CoperCabana · 02/02/2019 20:02

I admit I haven’t read the full thread. It is so upsetting when people rock up and say mine went into their own room on day 1 and they are a brilliant sleeper. Kids can sleep just fine if you follow the guidelines. And even if they couldn’t, why is flouting the guidelines ok? Babies have died for us to know what is the safest thing for them.
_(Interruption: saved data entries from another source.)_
(** C20: along every history of shipping, receiving and cancelling calls, with any
    arguments, successful or not: no line is ever received beyond what was shipped,
    transfers are neither lost nor redirected, each status is reached from the
    earlier one by the moves above, and so a received or cancelled transfer stays
    so and a shipped one is never cancelled. *)
Theorem transfer_history (db db' : Db) :
  keyed TTransferItem db → Forall line_ok (rows db TTransferItem) →
  rtc transfer_step db db' →
  Forall line_ok (rows db' TTransferItem) ∧
  map ti_id (rows db' TTransferItem) = map ti_id (rows db TTransferItem) ∧
  Forall2 same_transfer (rows db TTransfer) (rows db' TTransfer) ∧
  ∀ s s', rtc transfer_goes s s' →
    (s = TransferRECEIVED → s' = TransferRECEIVED) ∧
    (s = TransferCANCELLED → s' = TransferCANCELLED) ∧
    (s ≠ TransferPENDING → s ≠ TransferCANCELLED → s' ≠ TransferCANCELLED ∧ s' ≠ TransferPENDING).
Proof.
  intros Hk Hok H.
  cut ((Forall line_ok (rows db' TTransferItem) ∧
        map ti_id (rows db' TTransferItem) = map ti_id (rows db TTransferItem)) ∧
       Forall2 same_transfer (rows db TTransfer) (rows db' TTransfer)).
  { intros [[??]?]. do 3 (split; [done|]). apply goes_final. }
  revert Hk Hok. induction H as [d|d d1 d2 Hs _ IH]; intros Hk Hok.
  { split; [done|apply same_transfer_refl]. }
  apply step_effect in Hs as [Ht Hi].
  assert (Hi' : Forall line_ok (rows d1 TTransferItem) ∧
                map ti_id (rows d1 TTransferItem) = map ti_id (rows d TTransferItem)).
  { destruct Hi as [->|(tid & lines & ps & Hplan & Hl & ->)]; [done|].
    pose proof (apply_plan_bounds (items_of tid) set_item_received _ _ _ Hplan Hk Hok Hl)
      as (? & ? & _). done. }
  destruct Hi' as [Hok1 Hids]. destruct IH as [[H1 H2] H3].
  - unfold keyed in *. simpl in *. by rewrite Hids.
  - done.
  - split; [split; [done|congruence]|]. by etrans.
Qed.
Losing a baby is the most pain anyone will ever go through. And people on Mumsnet have lost their babies. Don’t he so disrespectful and flippant.

emzw12 · 02/02/2019 20:04

We started proper bedtime routine the day DS came home from hospital. Bath, story and bed (upstairs in crib) from 10 days old.
He slept through from 8 weeks.
Moved him into his own bedroom at 13 weeks and he's slept all night every night since - he's 2.5 years now. He now tells us about 6:30/7pm that he's ready for bed.

Slipperboots · 02/02/2019 20:05

I haven’t read the full thread.

I believe the 6 month guidance is also followed across Europe.

We just kept DD downstairs until we did the whole bedtime routine at about 5 months. She slept fine downstairs or sometimes just laid on her mat playing. She slept great.

CoperCabana · 02/02/2019 20:06
greenpop21 · 02/02/2019 20:07

Not sure why you are asking. Mine are 18 and 15 now but they were upstairs in their cot by 2 weeks. We checked on them every half an hour.

Gigglebrain · 02/02/2019 20:08

There's nothing wrong with not 'cuddling' to sleep, I got mine used to going down without needing cuddling from early on, it hasn't affected them, I've currently got my very affectionate 9 yr old snuggled up to me, so clearly didn't do any harm.
I did however have them downstairs in their moses basket in the evening until they were about 6 months.
I wouldn't recommend being quiet around babies, I never was, and my two sleep through anything.